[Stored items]
____
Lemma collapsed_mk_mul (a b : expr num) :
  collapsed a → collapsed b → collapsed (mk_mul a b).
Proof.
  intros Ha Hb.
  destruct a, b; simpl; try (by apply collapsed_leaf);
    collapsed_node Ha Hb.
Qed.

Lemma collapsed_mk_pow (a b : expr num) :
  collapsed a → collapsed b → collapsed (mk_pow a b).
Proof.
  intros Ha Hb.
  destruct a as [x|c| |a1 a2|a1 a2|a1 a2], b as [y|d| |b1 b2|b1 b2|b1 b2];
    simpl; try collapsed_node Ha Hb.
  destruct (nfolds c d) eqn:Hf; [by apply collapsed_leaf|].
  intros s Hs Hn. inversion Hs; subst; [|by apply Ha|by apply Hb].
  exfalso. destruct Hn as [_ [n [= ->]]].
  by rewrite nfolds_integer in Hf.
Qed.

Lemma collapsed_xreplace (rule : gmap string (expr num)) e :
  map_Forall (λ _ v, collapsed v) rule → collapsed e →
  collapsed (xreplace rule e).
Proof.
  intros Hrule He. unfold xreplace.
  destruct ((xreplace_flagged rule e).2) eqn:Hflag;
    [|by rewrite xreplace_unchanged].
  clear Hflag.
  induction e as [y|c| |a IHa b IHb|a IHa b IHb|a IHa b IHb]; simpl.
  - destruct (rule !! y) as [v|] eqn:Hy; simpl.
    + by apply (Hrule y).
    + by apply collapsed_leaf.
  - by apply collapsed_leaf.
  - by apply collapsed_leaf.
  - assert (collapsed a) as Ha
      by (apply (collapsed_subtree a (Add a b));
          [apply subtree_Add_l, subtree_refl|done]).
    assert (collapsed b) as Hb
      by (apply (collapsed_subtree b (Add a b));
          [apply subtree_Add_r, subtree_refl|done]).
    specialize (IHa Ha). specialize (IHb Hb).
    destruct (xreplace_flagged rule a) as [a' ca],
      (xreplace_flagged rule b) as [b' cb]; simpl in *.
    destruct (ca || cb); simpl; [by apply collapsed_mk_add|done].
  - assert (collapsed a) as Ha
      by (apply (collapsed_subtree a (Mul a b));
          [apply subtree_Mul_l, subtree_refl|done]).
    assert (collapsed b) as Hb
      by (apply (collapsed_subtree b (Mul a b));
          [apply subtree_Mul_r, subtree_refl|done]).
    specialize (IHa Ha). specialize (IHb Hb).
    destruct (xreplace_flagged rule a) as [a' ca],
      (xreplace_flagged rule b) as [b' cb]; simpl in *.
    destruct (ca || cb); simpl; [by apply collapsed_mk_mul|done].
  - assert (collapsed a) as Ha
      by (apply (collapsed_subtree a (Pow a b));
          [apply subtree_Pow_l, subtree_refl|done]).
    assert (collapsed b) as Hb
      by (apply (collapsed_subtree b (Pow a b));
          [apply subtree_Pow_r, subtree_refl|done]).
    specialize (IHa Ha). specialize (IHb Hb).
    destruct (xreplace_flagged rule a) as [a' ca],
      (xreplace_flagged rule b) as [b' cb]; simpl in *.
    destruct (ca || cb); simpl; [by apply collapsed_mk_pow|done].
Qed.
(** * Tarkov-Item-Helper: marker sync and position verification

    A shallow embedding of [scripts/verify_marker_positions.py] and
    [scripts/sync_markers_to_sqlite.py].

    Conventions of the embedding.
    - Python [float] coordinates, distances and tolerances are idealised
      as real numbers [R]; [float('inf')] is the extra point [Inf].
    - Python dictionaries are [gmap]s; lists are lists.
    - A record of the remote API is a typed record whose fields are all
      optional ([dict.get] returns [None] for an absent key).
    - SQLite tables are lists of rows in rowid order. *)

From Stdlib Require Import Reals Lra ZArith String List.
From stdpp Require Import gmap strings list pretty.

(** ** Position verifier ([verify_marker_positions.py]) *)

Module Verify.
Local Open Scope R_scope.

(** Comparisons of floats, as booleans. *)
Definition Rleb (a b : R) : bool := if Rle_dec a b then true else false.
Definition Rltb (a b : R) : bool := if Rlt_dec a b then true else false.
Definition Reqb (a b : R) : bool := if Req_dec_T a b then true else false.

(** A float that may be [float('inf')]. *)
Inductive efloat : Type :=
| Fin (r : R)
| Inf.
____
* **Exercise**: Transcribe all of the entries without alteration.

* **Exercise result**:
Lemma collapsed_mk_mul (a b : expr num) :
  collapsed a → collapsed b → collapsed (mk_mul a b).
Proof.
  intros Ha Hb.
  destruct a, b; simpl; try (by apply collapsed_leaf);
    collapsed_node Ha Hb.
Qed.

Lemma collapsed_mk_pow (a b : expr num) :
  collapsed a → collapsed b → collapsed (mk_pow a b).
Proof.
  intros Ha Hb.
  destruct a as [x|c| |a1 a2|a1 a2|a1 a2], b as [y|d| |b1 b2|b1 b2|b1 b2];
    simpl; try collapsed_node Ha Hb.
  destruct (nfolds c d) eqn:Hf; [by apply collapsed_leaf|].
  intros s Hs Hn. inversion Hs; subst; [|by apply Ha|by apply Hb].
  exfalso. destruct Hn as [_ [n [= ->]]].
  by rewrite nfolds_integer in Hf.
Qed.

Lemma collapsed_xreplace (rule : gmap string (expr num)) e :
  map_Forall (λ _ v, collapsed v) rule → collapsed e →
  collapsed (xreplace rule e).
Proof.
  intros Hrule He. unfold xreplace.
  destruct ((xreplace_flagged rule e).2) eqn:Hflag;
    [|by rewrite xreplace_unchanged].
  clear Hflag.
  induction e as [y|c| |a IHa b IHb|a IHa b IHb|a IHa b IHb]; simpl.
  - destruct (rule !! y) as [v|] eqn:Hy; simpl.
    + by apply (Hrule y).
    + by apply collapsed_leaf.
  - by apply collapsed_leaf.
  - by apply collapsed_leaf.
  - assert (collapsed a) as Ha
      by (apply (collapsed_subtree a (Add a b));
          [apply subtree_Add_l, subtree_refl|done]).
    assert (collapsed b) as Hb
      by (apply (collapsed_subtree b (Add a b));
          [apply subtree_Add_r, subtree_refl|done]).
    specialize (IHa Ha). specialize (IHb Hb).
    destruct (xreplace_flagged rule a) as [a' ca],
      (xreplace_flagged rule b) as [b' cb]; simpl in *.
    destruct (ca || cb); simpl; [by apply collapsed_mk_add|done].
  - assert (collapsed a) as Ha
      by (apply (collapsed_subtree a (Mul a b));
          [apply subtree_Mul_l, subtree_refl|done]).
    assert (collapsed b) as Hb
      by (apply (collapsed_subtree b (Mul a b));
          [apply subtree_Mul_r, subtree_refl|done]).
    specialize (IHa Ha). specialize (IHb Hb).
    destruct (xreplace_flagged rule a) as [a' ca],
      (xreplace_flagged rule b) as [b' cb]; simpl in *.
    destruct (ca || cb); simpl; [by apply collapsed_mk_mul|done].
  - assert (collapsed a) as Ha
      by (apply (collapsed_subtree a (Pow a b));
          [apply subtree_Pow_l, subtree_refl|done]).
    assert (collapsed b) as Hb
      by (apply (collapsed_subtree b (Pow a b));
          [apply subtree_Pow_r, subtree_refl|done]).
    specialize (IHa Ha). specialize (IHb Hb).
    destruct (xreplace_flagged rule a) as [a' ca],
      (xreplace_flagged rule b) as [b' cb]; simpl in *.
    destruct (ca || cb); simpl; [by apply collapsed_mk_pow|done].
Qed.
(** * Tarkov-Item-Helper: marker sync and position verification

    A shallow embedding of [scripts/verify_marker_positions.py] and
    [scripts/sync_markers_to_sqlite.py].

    Conventions of the embedding.
    - Python [float] coordinates, distances and tolerances are idealised
      as real numbers [R]; [float('inf')] is the extra point [Inf].
    - Python dictionaries are [gmap]s; lists are lists.
    - A record of the remote API is a typed record whose fields are all
      optional ([dict.get] returns [None] for an absent key).
    - SQLite tables are lists of rows in rowid order. *)

From Stdlib Require Import Reals Lra ZArith String List.
From stdpp Require Import gmap strings list pretty.

(** ** Position verifier ([verify_marker_positions.py]) *)

Module Verify.
Local Open Scope R_scope.

(** Comparisons of floats, as booleans. *)
Definition Rleb (a b : R) : bool := if Rle_dec a b then true else false.
Definition Rltb (a b : R) : bool := if Rlt_dec a b then true else false.
Definition Reqb (a b : R) : bool := if Req_dec_T a b then true else false.

(** A float that may be [float('inf')]. *)
Inductive efloat : Type :=
| Fin (r : R)
| Inf.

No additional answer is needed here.